Le imposte potrebbero colpire il 15% dei partner che hanno persistenti squilibri commerciali con gli Stati Uniti, il gruppo che il segretario al Tesoro statunitense Scott Bessent ha soprannominato i “Dirty 15”, come Cina, Messico, Vietnam, Taiwan, Giappone, Corea del Sud, Canada, India e la stessa Unione Europea.    

Le tariffe si andranno a sommare a quelle già decise sulle auto importate, che scatteranno il 3 aprile, e sull’alluminio.  Trump ha ben chiara la strada da seguire e starebbe sfruttando le ultime ore a sua disposizione per “perfezionare” il piano commerciale, ha detto la portavoce della Casa Bianca Karoline Leavitt. 

“Il 2 aprile salirà alle cronache come uno dei giorni più importanti della storia americana. Il presidente affronterà decenni di pratiche commerciali sleali con le quali il nostro Paese è stato derubato”, ha aggiunto Leavitt, senza scendere nei dettagli e limitandosi a ribadire il mantra che Trump ripete ormai da settimane, ovvero chi produce in America non pagherà i dazi.

In attesa dell’annuncio ufficiale e mentre i mercati finanziari rimbalzano dopo diverse sedute chiusesi in rosso, all’interno dell’amministrazione è già iniziata la caccia al ‘responsabile’ nel caso in cui il piano sulle tariffe dovesse non andare come previsto e rivelarsi un boomerang.

I riflettori sono tutti puntati su Howard Lutnick, il ministro del commercio e uno dei maggiori sostenitori dei dazi. Lutnick ha trascorso molto tempo nello Studio Ovale con Donald Trump ,spingendo il presidente a essere “più aggressivo” sulle tariffe e dandogli “cattivi consigli”, riferiscono alcune fonti a Politico, descrivendo i malumori intorno a Lutnick. La responsabilità se qualcosa andasse storto - riferiscono le stesse fonti - potrebbe facilmente ricadere su di lui. 

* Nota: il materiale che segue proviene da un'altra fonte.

(* ===== verification/DpopPolicy.v ===== *)
(** express-oidc-vault: the errors ([errors.ts]), the lifetimes ([lifetime-policy.ts]), the
    failure overrides ([dpop-failure-policy.ts]) and the device-binding policy
    ([device-binding-policy.ts]) the DPoP verifier and its replay layer are built on. *)

From S2P Require Import Prelude JsValue JsJson JsBuffer VaultBinding DpopNonce.

(** * errors.ts *)

(** What the package throws; [Foreign] is whatever a callback or a store threw. The
    non-enumerable [cause] some errors carry is left out. *)
Inductive oidc_error :=
  | OidcVaultHttpError (status : Z) (code message clientMessage : jsstr)
  | PlainError (message : jsstr)
  | TypeError (message : jsstr)
  | Foreign (thrown : jsval).

Notation ores := (result oidc_error).

Record ErrorPayload := mkPayload { ep_status : Z; ep_code : jsstr; ep_message : jsstr }.

Definition toErrorPayload (error : oidc_error) : ErrorPayload :=
  match error with
  | OidcVaultHttpError status code _ clientMessage => mkPayload status code clientMessage
  | _ => mkPayload 500 (js "OIDC_VAULT_INTERNAL_ERROR") (js "Unexpected OIDC vault error.")
  end.

(** The fields of a body parser's error that are read. *)
Record BodyParserError := mkBodyParserError {
  bp_type : option jsstr;
  bp_status : option num;
  bp_statusCode : option num
}.

Definition toBodyParserErrorPayload (error : BodyParserError) : num * jsstr * jsstr :=
  let type_is s := bool_decide (bp_type error = Some (js s)) in
  if type_is "entity.too.large"%string
  then (num_of_Z 413, js "OIDC_VAULT_REQUEST_BODY_TOO_LARGE",
        js "OIDC vault request body exceeds the configured size limit.")
  else if type_is "parameters.too.many"%string
  then (num_of_Z 413, js "OIDC_VAULT_REQUEST_BODY_PARAMETER_LIMIT_EXCEEDED",
        js "OIDC vault form request contains too many parameters.")
  else if type_is "encoding.unsupported"%string || type_is "charset.unsupported"%string
  then (num_of_Z 415, js "OIDC_VAULT_UNSUPPORTED_REQUEST_BODY_ENCODING",
        js "OIDC vault request body encoding is not supported.")
  else if type_is "entity.parse.failed"%string
  then (num_of_Z 400, js "OIDC_VAULT_MALFORMED_REQUEST_BODY", js "OIDC vault request body is malformed.")
  else
    let status := default (default (num_of_Z 400) (bp_statusCode error)) (bp_status error) in
    (if num_le (num_of_Z 400) status && num_lt status (num_of_Z 500) then status else num_of_Z 400,
     js "OIDC_VAULT_INVALID_REQUEST_BODY", js "OIDC vault request body could not be parsed.").

Definition getRequiredString (value : jsval) (message code : jsstr) (status : Z) : ores jsstr :=
  match value with
  | JStr s => if (length s =? 0)%nat then Err (OidcVaultHttpError status code message message) else Ok s
  | _ => Err (OidcVaultHttpError status code message message)
  end.

Definition getRequiredFiniteNonNegativeInteger (value : jsval) (message code : jsstr) (status : Z) : ores Z :=
  match value with
  | JNum n =>
      match integer_of n with
      | Some z => if z <? 0 then Err (OidcVaultHttpError status code message message) else Ok z
      | None => Err (OidcVaultHttpError status code message message)
      end
  | _ => Err (OidcVaultHttpError status code message message)
  end.

(** * lifetime-policy.ts *)

Definition MAX_EPOCH_MS : Z := 8640000000000000.

(** [isUsableEpochMs(value)], with the integer when it holds. *)
Definition usable_epoch (n : num) : option Z :=
  z ← safe_integer n; if Z.abs z <=? MAX_EPOCH_MS then Some z else None.

Definition computeExpiresAt (now ttlMs : num) (name : jsstr) : ores num :=
  guard (match safe_integer ttlMs with Some z => 0 <? z | None => false end)
    (PlainError (name ++ js " must be a positive safe integer in milliseconds.")) ;;;
  let expiresAt := num_add now ttlMs in
  guard (bool_decide (is_Some (usable_epoch now)) && bool_decide (is_Some (usable_epoch expiresAt))
         && negb (num_le expiresAt now))
    (PlainError (name ++ js " must produce a usable epoch-millisecond expiry after now.")) ;;;
  Ok expiresAt.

   Di certo la politica commerciale di Trump sta alimentando i timori di recessione negli Stati Uniti. Gli analisti di Goldman Sachs hanno aumentato la probabilità di recessione a 12 mesi dal 20% al 35%. Secondo una simulazione di Moody’s, dazi universali del 20% e una rappresaglia completa da parte di altre nazioni sui beni statunitensi costerebbero 5,5 milioni di posti di lavoro in America, farebbero salire il tasso di disoccupazione Usa al 7% e farebbero scendere il PIL statunitense dell’1,7%.